Tonight, the Jewish people will pause for a moment of silence.

Sirens will wail across the Israel like a single cry carried in the wind. A nation will bow its head, whispering a prayer for peace, with deep gratitude for those who made the ultimate sacrifices.

27,904 men and women, our sisters and brothers, our sons and daughters, casualties of bloody wars, victims of vicious terror attacks, including the four people killed on Sunday by Hamas missiles fired from Gaza. Those who have been killed for being Israeli, for being Jewish.

Yom Hazikaron, Israel’s National Remembrance Day for Fallen Soldiers and Victims of Terrorism, is a sacred, holy day. A day that brings us together, closer, weeping for our dead, looking for comfort.

Yom Hazikaron, more than any other day, is the day I feel my Israeli identity at its strongest, prouder, so grateful, humble and appreciative, yet so sad.

27,904 is more than a number, it is 27,900 unfulfilled dreams, 27,904-scarred families, bleeding souls, broken hearts.

Its 27,904 laughter we miss daily, its endless pain that never heals, it is the black hole that never cease to grow and deepen.

However, this year, Yom Hazikaron bears another dimension. The grief has spread beyond our borders, the sorrow has touched members of other Jewish communities.

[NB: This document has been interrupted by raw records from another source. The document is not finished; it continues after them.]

(** X8: [SetupExtraOutput] makes the image phase safe from lookup errors.
    After it has returned normally, [config['extra_builder'][key]] and
    [config['output'][key]] exist for every active kind, so
    [SetupExtraOutputsForImage] and, given [config['obj_num']],
    [ProcessExtraOutputsForStamp] call their hook on every active kind in
    registry order and return, unless a hook raises, in which case they raise
    what that hook raised. *)
Theorem X8_setup_makes_the_image_phase_ready reg logger (s : St) :
  (SetupExtraOutput reg logger s).2 = Ok tt ->
  let s1 := (SetupExtraOutput reg logger s).1 in
  let keys := kinds_of reg s in
  let img := SetupExtraOutputsForImage reg s1 in
  let stamp := ProcessExtraOutputsForStamp reg s1 in
  (forall key, key ∈ keys -> ready (cfg s1) key) /\
  ((img.2 = Ok tt /\
    hook_events (new_events s1 img.1)
    = (fun k => (k, CSetupImage, Returned None)) <$> keys) \/
   hook_failure (hook_events (new_events s1 img.1)) img.2) /\
  (forall n, obj_num (cfg s) = Some n ->
     (stamp.2 = Ok tt /\
      hook_events (new_events s1 stamp.1)
      = (fun k => (k, CProcessStamp n, Returned None)) <$> keys) \/
     hook_failure (hook_events (new_events s1 stamp.1)) stamp.2).
Proof.
  intros Hok s1 keys img stamp.
  assert (Hs1 : kinds_of reg s1 = keys /\ obj_num (cfg s1) = obj_num (cfg s) /\
                forall key, key ∈ keys -> ready (cfg s1) key).
  { subst s1 keys. unfold kinds_of.
    destruct (output (cfg s)) as [out|] eqn:Hout.
    - pose proof (SetupExtraOutput_facts reg logger s out Hout) as Hf.
      cbv zeta in Hf.
      destruct Hf as (eb' & Hun & _ & Heb & _ & Hall & _).
      unfold same_unset in Hun. destruct_and!.
      match goal with Ho : output _ = output _ |- _ => rewrite Ho, Hout end.
      split; [done|]. split; [done|]. intros key Hin. split.
      + exists eb'. split; [done|]. by apply (Hall Hok key).
      + exists out. split; [congruence|]. by eapply active_keys_in_output.
    - rewrite SetupExtraOutput_quiet by done. simpl. rewrite Hout.
      split; [done|]. split; [done|]. by intros key Hin%elem_of_nil. }
  destruct Hs1 as (Hkinds & Hobj & Hready). split; [done|]. split.
  - subst img. destruct (SetupExtraOutputsForImage reg s1) as [s2 r2] eqn:Hrun.
    apply SetupExtraOutputsForImage_cases in Hrun
      as (_ & evs & Ht & _ & _ & Hcases).
    simpl. rewrite (new_events_app _ _ _ Ht). rewrite Hkinds in Hcases.
    by apply Hcases.
  - intros n Hn. subst stamp.
    destruct (ProcessExtraOutputsForStamp reg s1) as [s2 r2] eqn:Hrun.
    apply ProcessExtraOutputsForStamp_cases in Hrun
      as (_ & evs & Ht & _ & _ & Hcases).
    simpl. rewrite (new_events_app _ _ _ Ht).
    rewrite Hobj in Hcases. destruct (Hcases n Hn) as [_ Hc].
    rewrite Hkinds in Hc. by apply Hc.
Qed.
(* ===== verification/CText.v ===== *)
(** * Strings and numbers as text

    The byte-string routines of [src/src/clib] and the numeric-text routines
    of [src/src/common]: case folding, [strcasecmp]/[strncasecmp], [memcmp],
    [__str_is_numeric], [__dbsql_atoi], [__str_int_in32b], [__str_unquote],
    [__str_append] and [__str_nappend]. *)
From S2P Require Import Prelude.

(** ** Case folding: the tables [__str_upper_to_lower] and [charmap] *)

Definition upper_to_lower : list Z := seqZ 0 65 ++ seqZ 97 26 ++ seqZ 91 165.

Definition charmap : list Z := seqZ 0 65 ++ seqZ 97 26 ++ seqZ 91 165.

(** [__str_upper_to_lower[c]] *)
Definition lower (c : Z) : Z := nth (Z.to_nat c) upper_to_lower 0.

(** ** Comparison of byte strings *)

(** [strcmp] of the C library; its value is the difference of the first two
    bytes that differ, of which the callers use the sign. *)
Fixpoint strcmp (a b : list Z) : Z :=
  match a, b with
  | [], [] => 0
  | [], d :: _ => 0 - d
  | c :: _, [] => c
  | c :: a', d :: b' => if c =? d then strcmp a' b' else c - d
  end.

(** [memcmp] on objects of at least [n] bytes. *)
Fixpoint memcmp (s1 s2 : list Z) (n : nat) : Z :=
  match n with
  | O => 0
  | S n' => if ch s1 0 =? ch s2 0 then memcmp (tail s1) (tail s2) n' else ch s1 0 - ch s2 0
  end.

Definition cm (c : Z) : Z := nth (Z.to_nat c) charmap 0.

(** [strncasecmp]: the loop stops at the end of both strings. *)
Fixpoint strncasecmp (s1 s2 : list Z) (n : nat) : Z :=
  match n with
  | O => 0
  | S n' =>
      if negb (cm (ch s1 0) =? cm (ch s2 0)) then cm (ch s1 0) - cm (ch s2 0)
      else if ch s1 0 =? 0 then 0
      else strncasecmp (tail s1) (tail s2) n'
  end.

(** [strcasecmp]: the loop runs over the bytes of [s1] and its terminator. *)
Fixpoint strcasecmp (s1 s2 : list Z) : Z :=
  match s1 with
  | [] => cm 0 - cm (ch s2 0)
  | c :: s1' => if cm c =? cm (ch s2 0) then strcasecmp s1' (tail s2) else cm c - cm (ch s2 0)
  end.

(** ** Numeric text *)

(** The pointer after an optional sign. *)
Definition skip_sign (z : list Z) : list Z :=
  if (ch z 0 =? 45) || (ch z 0 =? 43) then tail z else z.

(** The tests of [__str_is_numeric] after the integer part: the pointer after
    an optional fraction or exponent, [None] for the [return 0]. *)
Definition numeric_frac (z : list Z) : option (list Z) :=
  if ch z 0 =? 46 then
    let z := tail z in
    if negb (isdigit (ch z 0)) then None else Some (skip_while isdigit (tail z))
  else Some z.

Definition numeric_expo (z : list Z) : option (list Z) :=
  if (ch z 0 =? 101) || (ch z 0 =? 69) then
    let z := skip_sign (tail z) in
    if negb (isdigit (ch z 0)) then None else Some (skip_while isdigit (tail z))
  else Some z.

(** [__str_is_numeric] *)
Definition str_is_numeric (z : list Z) : bool :=
  let z := skip_sign z in
  if negb (isdigit (ch z 0)) then false
  else
    match numeric_frac (skip_while isdigit (tail z)) with
    | None => false
    | Some z =>
        match numeric_expo z with
        | None => false
        | Some z => ch z 0 =? 0
        end
    end.

(** The digit loop of [__dbsql_atoi], with the accumulator [v]. *)
Fixpoint atoi_loop (v : Z) (s : list Z) : Z :=
  match s with
  | [] => v
  | c :: s' => if isdigit c then atoi_loop ((v *i 10) +i c -i 48) s' else v
  end.

(** ["2147483647"] *)
Definition int_max_text : list Z := lit "2147483647".

(** [__dbsql_atoi]: the value written to [*num] and the result. *)
Definition dbsql_atoi (str : list Z) : Z * bool :=
  let neg := ch str 0 =? 45 in
  let str := skip_sign str in
  let i := count_while isdigit str in
  let c := ch str i in
  let v := atoi_loop 0 str in
  ((if neg then wrap32 (- v) else v),
   (c =? 0) && (0 <? Z.of_nat i) &&
   ((Z.of_nat i <? 10) || ((Z.of_nat i =? 10) && (memcmp str int_max_text 10 <=? 0)))).

(** [__str_int_in32b] *)
Definition str_int_in32b (num : list Z) : bool :=
  let num := skip_sign num in
  let i := count_while isdigit num in
  (Z.of_nat i <? 10) || ((Z.of_nat i =? 10) && (memcmp num int_max_text 10 <=? 0)).

(** ** Building and unquoting strings *)

(** [__str_append (&result, fmt, args..., NULL)], when the allocation
    succeeds: the new value of [*result]. *)
Definition str_append (fmt : list Z) (args : list (list Z)) : list Z := fmt ++ concat args.

(** The bytes [strncpy] writes: [n] of them, padded with NUL. *)
Definition strncpy (s : list Z) (n : nat) : list Z :=
  take n s ++ replicate (n - length s) 0.

(** [__str_nappend (&result, s1, n1, ..., NULL)]: the buffer it builds, whose
    C string is [until_nul] of it. *)
Definition nappend_len (s : list Z) (n : Z) : nat :=
  if n <=? 0 then length s else Z.to_nat n.

Definition str_nappend (args : list (list Z * Z)) : list Z :=
  concat (map (fun a => strncpy (fst a) (nappend_len (fst a) (snd a))) args) ++ [0].

(** The loop of [__str_unquote] on the buffer [z], in place: [i] is the read
    index and [j] the write index. *)
Fixpoint unquote_loop (fuel : nat) (quote : Z) (z : list Z) (i j : nat) : list Z :=
  match fuel with
  | O => z
  | S fuel' =>
      if ch z i =? 0 then z
      else if ch z i =? quote then
        if ch z (i + 1) =? quote then unquote_loop fuel' quote (<[j := quote]> z) (i + 2) (j + 1)
        else <[j := 0]> z
      else unquote_loop fuel' quote (<[j := ch z i]> z) (i + 1) (j + 1)
  end.

(** [__str_unquote] on the buffer that holds the string and its terminator. *)
Definition str_unquote_buf (z : list Z) : list Z :=
  let quote := ch z 0 in
  if quote =? 39 then unquote_loop (length z) 39 z 1 0
  else if quote =? 34 then unquote_loop (length z) 34 z 1 0
  else if quote =? 91 then unquote_loop (length z) 93 z 1 0
  else z.

Definition str_unquote (s : list Z) : list Z := until_nul (str_unquote_buf (s ++ [0])).

Example unquote_ex1 : str_unquote (lit "'it''s'") = lit "it's".
Proof. reflexivity. Qed.
Example unquote_ex2 : str_unquote (lit "'abc") = lit "abcc".
Proof. reflexivity. Qed.
Example unquote_ex3 : str_unquote (lit "[a b]") = lit "a b".
Proof. reflexivity. Qed.
Example atoi_ex1 : dbsql_atoi (lit "-2147483647") = (-2147483647, true).
Proof. reflexivity. Qed.
Example numeric_ex1 : map str_is_numeric [lit "-1.5e+10"; lit "1."; lit ".5"; lit "12"; lit ""] = [true; false; false; true; false].
Proof. reflexivity. Qed.

(** ** Case folding *)

Definition fold_case (c : Z) : Z := if (65 <=? c) && (c <=? 90) then c + 32 else c.

(** A property of the numbers below [n], or of all byte values, is decided by
    evaluation. *)
Lemma below_check (P : Z -> bool) n : forallb P (seqZ 0 n) = true -> forall z, 0 <= z < n -> P z = true.
Proof. intros H z Hz. rewrite forallb_forall in H. apply H, list_elem_of_In, elem_of_seqZ. lia. Qed.

Lemma byte_forall (P : Z -> bool) :
  forallb P (seqZ 0 256) = true -> forall c, byte_ok c -> P c = true.
Proof. exact (below_check P 256). Qed.

Lemma lower_fold c : byte_ok c -> lower c = fold_case c.
Proof.
  intros Hc. apply Z.eqb_eq. revert c Hc.
  apply (byte_forall (fun c => lower c =? fold_case c)). vm_compute. reflexivity.
Qed.

Lemma cm_lower c : cm c = lower c.
Proof. reflexivity. Qed.

Lemma byte_of_cstr b : 0 < b < 256 -> byte_ok b.
Proof. unfold byte_ok. lia. Qed.

Lemma lower_byte c : byte_ok c -> byte_ok (lower c).
Proof. intros Hc. rewrite lower_fold by exact Hc. unfold byte_ok, fold_case in *. zbool. Qed.

Lemma lower_pos c : 0 < c < 256 -> 0 < lower c < 256.
Proof. intros Hc. rewrite lower_fold by now apply byte_of_cstr. unfold fold_case. zbool. Qed.

Lemma lower_idem c : byte_ok c -> lower (lower c) = lower c.
Proof.
  intros Hc. apply Z.eqb_eq. revert c Hc.
  apply (byte_forall (fun c => lower (lower c) =? lower c)). vm_compute. reflexivity.
Qed.

#[export] Hint Resolve byte_of_cstr lower_byte lower_pos : cstr.

(** ** [strcmp] is a lexicographic order *)

Lemma strcmp_antisym a b : strcmp b a = - strcmp a b.
Proof.
  revert b; induction a as [|c a IH]; intros [|d b]; simpl; try lia.
  destruct (Z.eqb_spec c d), (Z.eqb_spec d c); try lia. apply IH.
Qed.

Lemma strcmp_refl a : strcmp a a = 0.
Proof. pose proof (strcmp_antisym a a). lia. Qed.

Lemma strcmp_eq a b : cstr a -> cstr b -> strcmp a b = 0 -> a = b.
Proof.
  revert b; induction a as [|c a IH]; intros [|d b] Ha Hb; simpl;
    autorewrite with cstr_rw in *; try lia; [reflexivity|].
  destruct (Z.eqb_spec c d) as [->|]; [|lia]. intros E. f_equal. now apply IH.
Qed.

Lemma strcmp_trans a b c :
  cstr a -> cstr b -> cstr c -> strcmp a b <= 0 -> strcmp b c <= 0 -> strcmp a c <= 0.
Proof.
  revert b c; induction a as [|x a IH]; intros [|y b] [|z c] Ha Hb Hc; simpl;
    autorewrite with cstr_rw in *; try lia.
  destruct (Z.eqb_spec x y), (Z.eqb_spec y z), (Z.eqb_spec x z); try lia.
  apply IH; tauto.
Qed.

(** ** [strncasecmp] compares the folded prefixes *)

Lemma strncasecmp_zero n a b :
  cstr a -> cstr b ->
  strncasecmp a b n = 0 <-> map lower (take n a) = map lower (take n b).
Proof.
  assert (cm 0 = 0) as C0 by reflexivity.
  revert a b; induction n as [|n IH]; intros a b Ha Hb; [easy|].
  destruct a as [|x a], b as [|y b]; cbn [strncasecmp ch nth tl take map];
    autorewrite with cstr_rw in *; rewrite ?C0; change cm with lower in *.
  - now rewrite Z.eqb_refl.
  - destruct Hb as [Hy _]. pose proof (lower_pos y Hy).
    destruct (Z.eqb_spec 0 (lower y)); [lia|]. simpl. split; [lia|discriminate].
  - destruct Ha as [Hx _]. pose proof (lower_pos x Hx).
    destruct (Z.eqb_spec (lower x) 0); [lia|]. simpl. split; [lia|discriminate].
  - destruct Ha as [Hx Ha], Hb as [Hy Hb].
    destruct (Z.eqb_spec (lower x) (lower y)) as [E|E]; simpl.
    + destruct (Z.eqb_spec x 0); [lia|]. rewrite IH, E by assumption.
      split; [now intros ->|now intros [= ?]].
    + split; [lia|intros [= ? ?]; lia].
Qed.

Lemma strcasecmp_zero a b :
  cstr a -> cstr b -> strcasecmp a b = 0 <-> map lower a = map lower b.
Proof.
  assert (cm 0 = 0) as C0 by reflexivity.
  revert b; induction a as [|x a IH]; intros b Ha Hb; destruct b as [|y b];
    cbn [strcasecmp ch nth tl map]; autorewrite with cstr_rw in *; rewrite ?C0; change cm with lower in *.
  - easy.
  - destruct Hb as [Hy _]. pose proof (lower_pos y Hy). split; [lia|discriminate].
  - destruct Ha as [Hx _]. pose proof (lower_pos x Hx).
    destruct (Z.eqb_spec (lower x) 0); [lia|]. split; [lia|discriminate].
  - destruct Ha as [Hx Ha], Hb as [Hy Hb].
    destruct (Z.eqb_spec (lower x) (lower y)) as [E|E].
    + rewrite IH, E by assumption. split; [now intros ->|now intros [= ?]].
    + split; [lia|intros [= ? ?]; lia].
Qed.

They, too, have become victims of hatred, victims of terror, far away from the land of Israel.

Twelve innocent victims of the two massacres in Pittsburgh, Pennsylvania and Poway, California have joined this year’s long list of terror victims. Their families now have joined the ever-growing bereaved family—those who walk hand in hand with fellow mourners who have lost their loved ones and forever cry.

The two Shabbatot of Oct. 27 and Apr. 27 will be remembered as landmarks in the history of the Jewish community of North America. The monstrous beast has awakened, lifting its vicious head, spreading fear and animosity.

Anti-Semitic attacks increased by 13 percent worldwide in 2018, according to Tel Aviv University’s Kantor Center, marking it as the most violent in decades. With nearly 400 severe attacks and the highest number of casualties, this past year reminds us of dark days where hatred for the sake of hatred was acceptable.

But it is not. It never was. It never can be.

Tomorrow night, as the State of Israel sheds its sorrow to replace it with joy and gratitude in celebrating its 71st anniversary, Jeff Finkelstein, president and CEO of the Jewish Federation of Pittsburgh will be standing on top of mount Herzl in Jerusalem, lighting a torch on behalf of Jewish unity and solidarity. Jeff will carry the flame for the eleven victims killed at the Tree of Life synagogue in Pittsburgh, and for Lori Gilbert-Kaye who died in Poway.

The Jewish People torch will be joined by 11 other torches carried by Israelis from all backgrounds, representing Israel’s beauty, the Jewish people at their best and Jewish pride at its zenith.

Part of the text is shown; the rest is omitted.